Responsible Innovation and Biosafety

Learning Outcomes

Synthetic Biology operates at the frontier of genome engineering, pathway design, chassis construction, and AI-assisted biological design. These capabilities create transformative societal values, but also introduce biosafety, biosecurity, ethical, and governance challenges.

This course equips students with the conceptual, regulatory, and operational tools required to conduct responsible research and innovation (RRI) while ensuring compliance with biosafety and dual-use governance frameworks.

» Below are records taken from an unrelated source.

(* ===== verification/EpollSpec.v ===== *)
(** * What the stream server and its clients guarantee *)

From S2P Require Import Prelude Text Epoll.
From stdpp Require Import options.
#[local] Set Default Proof Using "Type*".
Local Open Scope Z_scope.

#[local] Arguments dec : simpl never.
#[local] Arguments bytes : simpl never.
#[local] Arguments replicate : simpl never.

(** A message of 32 bytes with the text [s]. *)
Definition message (s m : list Z) : Prop := length m = 32%nat ∧ cstr m 0 = Ok s.

Lemma message_nonempty s m : message s m → m ≠ [].
Proof. by intros [H _] ->. Qed.

(** A buffer after a text has been put into it. *)
Lemma strcpy_message b s :
  length b = 32%nat → (length s < 32)%nat → Forall (λ x, x ≠ 0) s → ∃ m, strcpy b s = Ok m ∧ message s m.
Proof.
  intros Hb Hs Hnz. destruct (strcpy_ok b s) as (r & H & Hc & Hl); [lia|done|].
  eexists. split; [done|]. split; [|done]. rewrite length_app. simpl. lia.
Qed.

Lemma bput_last_byte b : length b = 32%nat → ∃ b', bput b (BUFF_SIZE - 1) 0 = Ok b' ∧ length b' = 32%nat.
Proof.
  intros Hb. unfold bput. rewrite Hb. eexists. split; [reflexivity|]. by rewrite length_insert.
Qed.

Lemma bread_message m : length m = 32%nat → bread m 0 BUFF_SIZE = Ok m.
Proof.
  intros Hm. unfold bread. rewrite decide_True by (rewrite Hm; unfold BUFF_SIZE; lia).
  change (drop (Z.to_nat 0) m) with m. by rewrite take_ge by (rewrite Hm; done).
Qed.

Lemma bwrite_whole b m : length b = 32%nat → length m = 32%nat → bwrite b 0 m = Ok m.
Proof.
  intros Hb Hm. rewrite bwrite_start by lia. rewrite drop_ge by lia. by rewrite app_nil_r.
Qed.

(** ** The handler of a connection *)

Definition reply_text (spid : Z) (t : list Z) : list Z := dec spid ++ bytes "_" ++ t.

Lemma reply_text_nonzero spid t : 0 ≤ spid → Forall (λ x, x ≠ 0) t → Forall (λ x, x ≠ 0) (reply_text spid t).
Proof.
  intros Hs Ht. apply Forall_app. split; [by apply dec_nonzero|]. apply Forall_app. split; [|done].
  decided.
Qed.

Lemma handle_message spid t d mt mf o :
  length mt = 32%nat → length mf = 32%nat → message t d → 0 ≤ spid →
  (length (reply_text spid t) < 32)%nat → Forall (λ x, x ≠ 0) t →
  ∃ mt' mf' r o', handle spid true (Some d) mt mf o = Ok (mt', mf', Close r, o') ∧
    length mt' = 32%nat ∧ length mf' = 32%nat ∧ message (reply_text spid t) r ∧
    o' = o ++ [10] ++ bytes "received client_pid: " ++ t ++ [10] ++
         bytes "send to client: " ++ reply_text spid t ++ [10].
Proof.
  intros Ht Hf [Hd Hc] Hs Hl Hnz. unfold handle, mbind, prog_bind, lift, modify, mret, prog_ret.
  destruct (bput_last_byte mt Ht) as (mt1 & -> & Ht1). destruct (bput_last_byte mf Hf) as (mf1 & -> & Hf1).
  rewrite bwrite_whole by done. rewrite decide_True by (rewrite Hd; done). rewrite Hc. cbn beta iota.
  destruct (strcpy_message mt1 (reply_text spid t)) as (r & Hr & Hm); [done|done|by apply reply_text_nonzero|].
  change (dec spid ++ bytes "_" ++ t) with (reply_text spid t). rewrite Hr. cbn beta iota.
  rewrite bread_message by apply Hm. destruct Hm as [Hm1 Hm2]. rewrite Hm2. cbn beta iota.
  eexists r, d, r, _. split; [reflexivity|]. split_and!; [done|done|done|by rewrite <- !app_assoc].
Qed.

(** What another client can do: a text that is too long for the answer, and a message
    that does not end. *)
Lemma handle_overflow spid t d mt mf o :
  length mt = 32%nat → length mf = 32%nat → message t d → (32 ≤ length (reply_text spid t))%nat →
  handle spid true (Some d) mt mf o = Fault OutOfBounds.
Proof.
  intros Ht Hf [Hd Hc] Hl. unfold handle, mbind, prog_bind, lift, modify.
  destruct (bput_last_byte mt Ht) as (mt1 & -> & Ht1). destruct (bput_last_byte mf Hf) as (mf1 & -> & Hf1).
  rewrite bwrite_whole by done. rewrite decide_True by (rewrite Hd; done). rewrite Hc. cbn beta iota.
  change (dec spid ++ bytes "_" ++ t) with (reply_text spid t). by rewrite strcpy_overflow by lia.
Qed.

Lemma handle_unterminated spid d mt mf o :
  length mt = 32%nat → length mf = 32%nat → length d = 32%nat → Forall (λ x, x ≠ 0) d →
  handle spid true (Some d) mt mf o = Fault OutOfBounds.
Proof.
  intros Ht Hf Hd Hnz. unfold handle, mbind, prog_bind, lift, modify.
  destruct (bput_last_byte mt Ht) as (mt1 & -> & Ht1). destruct (bput_last_byte mf Hf) as (mf1 & -> & Hf1).
  rewrite bwrite_whole by done. rewrite decide_True by (rewrite Hd; done).
  unfold cstr. rewrite decide_True by done. change (drop (Z.to_nat 0) d) with d.
  assert (until_nul d = None) as ->; [|done].
  clear -Hnz. induction Hnz as [|x d Hx _ IH]; [done|]. cbn [until_nul]. by rewrite decide_False, IH.
Qed.

(** ** The system *)
Section Spec.
Context (spid : Z) (cpid : nat → Z) (client_len : Z).
Context (Hspid : 0 ≤ spid < 2 ^ 22) (Hcpid : ∀ i, 0 ≤ cpid i < 2 ^ 22).

Definition asked (i : nat) : list Z := dec (cpid i).
Definition answer (i : nat) : list Z := reply_text spid (asked i).
Definition said_sent (i : nat) : list Z := client_line (cpid i) " send to server msg: " (asked i).
Definition said_received (i : nat) : list Z := client_line (cpid i) " received from server msg: " (answer i).

Lemma texts_fit i : Forall (λ x, x ≠ 0) (asked i) ∧ (length (asked i) < 32)%nat ∧ (length (answer i) < 32)%nat.
Proof.
  assert (∀ n, 0 ≤ n < 2 ^ 22 → (length (dec n) ≤ 7)%nat) as Hlen
    by (intros n Hn; apply length_dec; [change (10 ^ Z.of_nat 7) with (10 ^ 7); lia|lia]).
  split; [apply dec_nonzero, Hcpid|]. specialize (Hlen _ (Hcpid i)) as H1. specialize (Hlen _ Hspid) as H2.
  unfold answer, reply_text, asked. rewrite !length_app. change (length (bytes "_")) with 1%nat. lia.
Qed.

(** Between sending and reading: the message is under way, or the answer is. *)
Definition waiting (c : client) : Prop := c_link c = Pending ∨ c_link c = Open.
Definition sent (i : nat) (c : client) : Prop :=
  (waiting c ∧ message (asked i) (up c) ∧ down c = []) ∨ (c_link c = Closed ∧ up c = [] ∧ message (answer i) (down c)).
Definition served (c : client) : Prop := c_link c = Closed ∧ up c = [] ∧ down c = [].

Definition client_ok (i : nat) (c : client) : Prop :=
  length (c_to c) = 32%nat ∧ length (c_from c) = 32%nat ∧
  match c_pc c with
  | CConnect => c_link c = Unconnected ∧ up c = [] ∧ down c = [] ∧ c_out c = []
  | CSend => waiting c ∧ up c = [] ∧ down c = [] ∧ c_out c = []
  | CPrint => message (asked i) (c_to c) ∧ sent i c ∧ c_out c = []
  | CRead => sent i c ∧ c_out c = said_sent i
  | CShow => served c ∧ message (answer i) (c_from c) ∧ c_out c = said_sent i
  | CClose | CDone => served c ∧ c_out c = said_sent i ++ said_received i
  end.

(** The steps a client and the server still have to make for a client. *)
Definition steps_left (pc : client_pc) : nat :=
  match pc with CConnect => 6 | CSend => 5 | CPrint => 4 | CRead => 3 | CShow => 2 | CClose => 1 | CDone => 0 end.
Definition events_left (l : link) : nat := match l with Unconnected | Pending => 2 | Open => 1 | Closed => 0 end.
Definition left (c : client) : nat := steps_left (c_pc c) + 3 * events_left (c_link c).

(** A step of a client moves no event. *)
Definition keeps (c c' : client) : Prop :=
  (c_link c ≠ Unconnected → c_link c' = c_link c) ∧ (c_link c = Unconnected → c_link c' ≠ Open ∧ c_link c' ≠ Closed) ∧
  (up c ≠ [] → up c' = up c) ∧ (left c' < left c)%nat.

#[local] Ltac step_done := simpl; split_and!; first [done | lia | by left | naive_solver].

Lemma client_step_ok i room c r :
  client_ok i c → client_step (cpid i) room c = Some r → ∃ c', r = Ok c' ∧ client_ok i c' ∧ keeps c c'.
Proof.
  destruct (texts_fit i) as (Hnz & Hla & _).
  destruct c as [pc to from up down link out]. intros (Hto & Hfrom & Hok). unfold client_ok, keeps, left in *. simpl in *.
  destruct pc; simpl in Hok |- *.
  - destruct Hok as (-> & -> & -> & ->). destruct room; [|done]. intros [= <-]. eexists. split; [done|]. step_done.
  - destruct Hok as (Hw & -> & -> & ->). intros [= <-]. unfold mbind, outcome_bind.
    destruct (bput_last_byte to Hto) as (to1 & -> & Hto1). destruct (bput_last_byte from Hfrom) as (from1 & -> & Hfrom1).
    destruct (strcpy_message to1 (dec (cpid i))) as (m & -> & Hm); [done..|].
    rewrite bread_message by apply Hm. eexists. split; [done|]. destruct Hm. step_done.
  - destruct Hok as ([Hm1 Hm2] & Hs & ->). intros [= <-]. rewrite Hm2. eexists. split; [done|]. step_done.
  - destruct Hok as (Hs & ->). destruct Hs as [(Hw & Hm & Hd)|(Hl & Hu & Hm)]; simpl in *; subst.
    { destruct Hw as [Hw|Hw]; simpl in Hw; by subst. }
    destruct down as [|x dn]; [by apply message_nonempty in Hm|].
    intros [= <-]. destruct Hm as [Hm1 Hm2]. rewrite take_ge, drop_ge by (change (Z.to_nat BUFF_SIZE) with 32%nat; simpl in *; lia).
    rewrite bwrite_whole by done. eexists. split; [done|]. step_done.
  - destruct Hok as (Hs & [Hm1 Hm2] & ->). intros [= <-]. rewrite Hm2. eexists. split; [done|]. step_done.
  - destruct Hok as (Hs & ->). intros [= <-]. eexists. split; [done|]. step_done.
  - done.
Qed.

Upon successful completion, students will be able to:

• Differentiate biosafety, biosecurity, and dual-use risk in Synthetic Biology contexts.
• Apply biological risk group classification and containment level principles.
• Interpret relevant regulatory frameworks (EU and international).
• Conduct structured risk assessments for SynBio workflows (e.g., genome editing, gene drives, engineered microbes).
• Evaluate ethical dimensions of advanced genome engineering.
• Design a responsible innovation strategy for a SynBio research project.
• Communicate risk and uncertainty to scientific and non-scientific stakeholders.

Module Syllabus

Introduction: Why Responsibility in Synthetic Biology?
Synthetic Biology as a high-impact enabling technology
Historical lessons (recombinant DNA, Asilomar conference)
Conceptual introduction to Responsible Research & Innovation (RRI)

Ethical Foundations
Bioethics principles (autonomy, beneficence, justice, non-maleficence)
Precautionary principle
Innovation vs precaution debate
Societal trust in biotechnology

Biosafety Fundamentals
Risk groups (RG1–RG4)
Biosafety levels (BSL-1–BSL-4)
Containment systems (physical & biological)
Laboratory risk assessment methodology

Biosafety in Synthetic Biology Workflows
CRISPR/Cas editing risks
Engineered microbes and chassis organisms
Horizontal gene transfer
Environmental escape modeling
Kill-switches and biocontainment engineering

Biosecurity & Dual-Use
Dual Use Research of Concern (DURC)
Synthetic pathogen reconstruction
DNA synthesis screening practices
Gain-of-function research debates

Governance of Genome Engineering
Germline editing governance
Gene drives and ecological risk
National vs international oversight models
Role of advisory bodies

European Regulatory Landscape
GMO Directives (Contained Use & Deliberate Release)
Clinical translation of engineered organisms
Advanced therapy medicinal products (ATMPs)
Regulatory pathways in EU

Responsible Innovation in Practice
Stakeholder engagement models
Public dialogue strategies
Anticipatory governance
Open science vs security trade-offs
iGEM Foundation safety & security framework

AI, Automation & High-Throughput Biology
AI-driven sequence design risks
Automated biofoundries
Data governance & cybersecurity
Cloud-based bioinformatics risks

Risk Assessment Workshop
Students assigned real-world SynBio scenarios to
• identify hazards and exposure pathways
• analyze consequences
• construct risk matrix
• develop mitigation plan
• assess the ethical and societal impact
• develop a risk communication strategy

Project Presentations & Integrative Debate
Group presentations
Peer review
Structured debate on an identified theme

Suggested Bibliography

• World Health Organization. Laboratory Biosafety Manual, 4th edition.
• Centers for Disease Control and Prevention & National Institutes of Health. Biosafety in Microbiological and Biomedical Laboratories (BMBL).
• European Committee for Standardization (CEN). Laboratory biorisk management standards (CWA 15793).
• European Commission. Responsible Research and Innovation: Europe’s ability to respond to societal challenges (Policy documents & Horizon framework materials).
• Royal Academy of Engineering. Synthetic Biology: Scope, applications and implications.
• iGEM Foundation. Safety and Security Programme documentation.